NATIONAL PASTRY DAY
National Pastry Day celebrates one of the world’s most favored baked goods. On December 9th, visit your local bakery and pick up one or two of your favorite kinds.
The pastry is a name given to a large variety of baked goods which are made with ingredients such as flour, sugar, milk, butter, shortening, baking powder, and eggs. Pastry dough is rolled out thinly and then used as a base for different baked products. A few of the more common bakery items include pies, tarts, quiches, and pasties. Bakers create both savory and sweet dishes from the doughs they create. Additionally, they continue to develop new and delicious creations all the time!
- Pastries can be traced as far back as the ancient Mediterranean where they had almost paper-thin, multilayered baklava and Phyllo dough.
- Pastry-making began in Northern Europe after the Crusaders brought it back from the Mediterranean.
- French and Italian Renaissance chefs eventually perfected the puff and choux pastries while 17th and 18th-century chefs brought new recipes to the table. Included in the innovative recipes were Napoleons, cream puffs, and eclairs.
Culinary historians often consider French pastry chef Antonin Careme (1784 – 1833) to have been the original great master of pastry making in modern times.
Many different types of pastry deliver baked goods that make our mouths water. Most of them fall into one of the following categories:
- Shortcrust pastry – simplest and most common.
- Sweetcrust pastry – similar to the shortcrust but sweeter.
- Flaky pastry – simple pastry that expands when cooked.
- Puff pastry – has many layers that cause it to puff when baked.
- Choux pastry – very light pastry that is often filled with cream or other fillings.
- Phyllo pastry – paper-thin pastry dough that is used in many layers.
HOW TO OBSERVE NATIONAL PASTRY DAY
Get baking! Choose your favorite recipes, or try one of the delicious ones below. While you’re baking, be sure to invite someone over to help you enjoy the delicious results. Another way to celebrate is by visiting your local bakery and giving them a shout-out. It’s one of the best ways to #CelebrateEveryDay! Be sure to use #NationalPastryDay and share it on social media when you do.
NATIONAL PASTRY DAY HISTORY
National Day Calendar® continues researching the origins of this flaky day.
Q. Why do recipes call for cold butter when making pastries?
A. Cold butter helps ensure the final product is light and flaky. When kneading dough for pie crust, croissants, and puff pastry, for example, the butter helps create those layers called laminating. Those bits of butter melt when baked creating pockets of air and separate layers. If warm butter is used, there’s nothing left to melt when the pastry goes into the oven, resulting in a denser product.

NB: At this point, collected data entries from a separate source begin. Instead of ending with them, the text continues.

(** * zcubes: the supervisor, the phase driver, the per-d dispatcher and the
      d-enumerator of [zcubes.c], embedded in Rocq.

    Unsigned C integers are values of [Z] with the wrap-around written out
    ([u32], [u64]); the collaborators that live in the headers
    ([report.h], [kdata.h], [cbrts.h], [zcheck.h], [m64.h], [b32.h],
    [cstd.h], [primes.h]) are parameters of the functions that call them. *)

From Stdlib Require Import ZArith List Bool Lia String Ascii Zdivisibility Zcong Sorted.
Import ListNotations.
Local Open Scope Z_scope.

(** ** Machine integers *)

Definition u32 (x : Z) : Z := x mod 2 ^ 32.
Definition u64 (x : Z) : Z := x mod 2 ^ 64.

(** ** The supervisor: argument validation of [main] *)

Module Supervisor.

(** What [main] writes to stderr, one constructor per [fprintf]. *)
Inductive message : Type :=
| Usage
| SettingCoresTo1
| WarnCoresExceed
| ErrBadK
| ErrDmaxTooBig
| ErrPmaxForm
| ErrP0TooSmall
| ErrPmaxAboveP0
| ErrProfilingOrOptions
| WarnP0NotPrime
| WarnNoCuberoots
| ErrP0DividesK
| ErrPminPmax
| ErrZmaxTooBig
| WarnIgnoringOption
| ErrP0AboveSqrt
| ErrBoundsOrder
| WarnZminAboveZmax.

(** Which routine a worker runs (line 607). *)
Inductive worker_path : Type :=
| Subprimes (p0 : Z)
| Primes.

(** How the validation part of [main] ends. *)
Inductive outcome : Type :=
| Return (code : Z)           (* [return code] from main *)
| AssertFailed                (* an [assert] aborts the process *)
| ExitAfterPrecompute         (* report_phase(PHASE_PRECOMPUTE) false: exit(0) *)
| ProfileRun                  (* profiling(): process_primes in process *)
| Fork (cores : Z) (path : worker_path) (pmin pmax : Z).

(** The collaborators of [main]: C library, [cstd.h], [report.h],
    [primes.h], [cbrts.h], and the comparisons [main] makes in floating
    point, which are kept as predicates of the integers they compare. *)
Record env : Type := {
  atoi : string -> Z;                    (* C int *)
  strto64 : string -> Z;                 (* uint64_t *)
  strto128 : string -> Z;                (* uint128_t *)
  profiling : bool;
  reporting : bool;
  get_nprocs : Z;
  goodk : Z -> bool;
  DMAX : Z;
  ZMAXBITS : Z;
  ZMAX : Z;
  ui128_len : Z -> Z;
  primes_next_prime : Z -> Z;
  mod3 : Z -> Z;
  has_cuberoots_modp : Z -> Z -> bool;
  (* [x <= sqrt(dmax)] in double arithmetic *)
  le_sqrt : Z -> Z -> bool;
  (* [zmaxld > zmax128] in long double arithmetic (line 572) *)
  zmaxld_above : Z -> bool;
  (* [3.847322101863072639L*dmax > zmaxld] (line 579) *)
  zmin_above_zmax : Z -> Z -> bool;
  report_phase_precompute : bool
}.

Definition arg (argv : list string) (i : nat) : string := nth i argv EmptyString.

(** [strchr(s,'x')]: the offset of the first 'x'. *)
Definition strchr_x (s : string) : option nat := index 0 "x" s.

(** The text of [s] from offset [i] on ([s+i]). *)
Definition from_offset (i : nat) (s : string) : string :=
  substring i (String.length s - i) s.

(** [memcmp(a,b,n) != 0] on NUL-terminated strings: the first [n] bytes
    differ; a string that ends earlier differs at its terminator. *)
Definition memcmp_differs (a b : string) (n : nat) : bool :=
  negb (String.eqb (substring 0 n a) (substring 0 n b)
        && (Nat.leb n (String.length a) && Nat.leb n (String.length b)
            || Nat.eqb (String.length a) (String.length b))).

Definition zmaxld_of (zmax128 : Z) : Z := zmax128 + Z.shiftr zmax128 62 + 1.

(** The bounds read from the command line, lines 548-560. *)
Record bounds : Type := { b_p0 : Z; b_pmin : Z; b_pmax : Z }.

Definition parse_bounds (E : env) (argv : list string) (argc cores : Z)
  : list message * (bounds + Z) :=
  match strchr_x (arg argv 3) with
  | Some s =>
      if memcmp_differs (arg argv 3) (arg argv 4) (S s) then ([ErrPmaxForm], inr (-1))
      else
        let p0 := u32 (atoi E (substring 0 s (arg argv 3))) in
        if p0 <? 2 then ([ErrP0TooSmall], inr (-1))
        else
          let pmin := u64 (atoi E (from_offset (S s) (arg argv 3))) in
          let pmax := u64 (atoi E (from_offset (S s) (arg argv 4))) in
          if pmax >? p0 then ([ErrPmaxAboveP0], inr (-1))
          else if profiling E || ((argc >? 7) && negb (atoi E (arg argv 7) =? 0))
          then ([ErrProfilingOrOptions], inr (-1))
          else ([], inl {| b_p0 := p0; b_pmin := pmin; b_pmax := pmax |})
  | None =>
      let pmin := strto64 E (arg argv 3) in
      let pmax := strto64 E (arg argv 4) in
      if (cores >? 1) && (pmin =? pmax) && le_sqrt E pmax (strto64 E (arg argv 5))
      then ([], inl {| b_p0 := u32 pmin; b_pmin := 2; b_pmax := pmax |})
      else ([], inl {| b_p0 := 1; b_pmin := pmin; b_pmax := pmax |})
  end.

(** Lines 561-640 up to the fork, after the bounds are parsed. *)
Definition check_bounds (E : env) (argv : list string) (argc cores k dmax : Z)
  (b : bounds) : list message * outcome :=
  let p0 := b_p0 b in
  let w1 := if (p0 >? 1) && negb (primes_next_prime E (p0 - 1) =? p0)
            then [WarnP0NotPrime] else [] in
  let w2 := if (p0 >? 1) && (mod3 E p0 =? 1) && negb (has_cuberoots_modp E k p0)
            then [WarnNoCuberoots] else [] in
  if (p0 >? 1) && (k mod p0 =? 0) then (w1 ++ w2 ++ [ErrP0DividesK], Return (-1))
  else
    let pmin := if b_pmin b <? 2 then 2 else b_pmin b in
    let pmax := b_pmax b in
    if pmax <? pmin then (w1 ++ w2 ++ [ErrPminPmax], Return (-1))
    else
      let zmax128 := strto128 E (arg argv 6) in
      if ui128_len E zmax128 >? ZMAXBITS E then (w1 ++ w2 ++ [ErrZmaxTooBig], Return (-1))
      else if negb (zmax128 <? ZMAX E) then (w1 ++ w2, AssertFailed)
      else if negb (zmaxld_above E zmax128) then (w1 ++ w2, AssertFailed)
      else
        let opts := if reporting E then (if argc >? 7 then atoi E (arg argv 7) else 0) else 0 in
        let w3 := if negb (reporting E) && (argc >? 7) then [WarnIgnoringOption] else [] in
        if negb (le_sqrt E p0 dmax) then (w1 ++ w2 ++ w3 ++ [ErrP0AboveSqrt], Return (-1))
        else if (pmax <? pmin) || (dmax <? u64 (p0 * pmax)) || (zmax128 <? dmax)
        then (w1 ++ w2 ++ w3 ++ [ErrBoundsOrder], Return (-1))
        else
          let w4 := if zmin_above_zmax E dmax zmax128 then [WarnZminAboveZmax] else [] in
          if zmin_above_zmax E dmax zmax128 && (opts =? 0)
          then (w1 ++ w2 ++ w3 ++ w4, Return (-1))
          else if negb (report_phase_precompute E)
          then (w1 ++ w2 ++ w3 ++ w4, ExitAfterPrecompute)
          else if profiling E then (w1 ++ w2 ++ w3 ++ w4, ProfileRun)
          else (w1 ++ w2 ++ w3 ++ w4,
                Fork cores (if p0 >? 1 then Subprimes p0 else Primes) pmin pmax).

Q. What is a shortcrust pastry?
A. Shortcrust recipes are made using a 3:2:1 flour, fat, water ratio. As the name suggests, this pastry is used to make crusts for pies, tarts, quiche, and hand pies.
Q. Are pastries savory or sweet?
A. Pastries are both savory and sweet. Examples of savory pastry recipes include pot pies, hand pies, pizza crust, biscuits, and tarts. The same pastries we use for savory dishes can also be used to make sweet desserts filled with fruit, chocolate, and cream.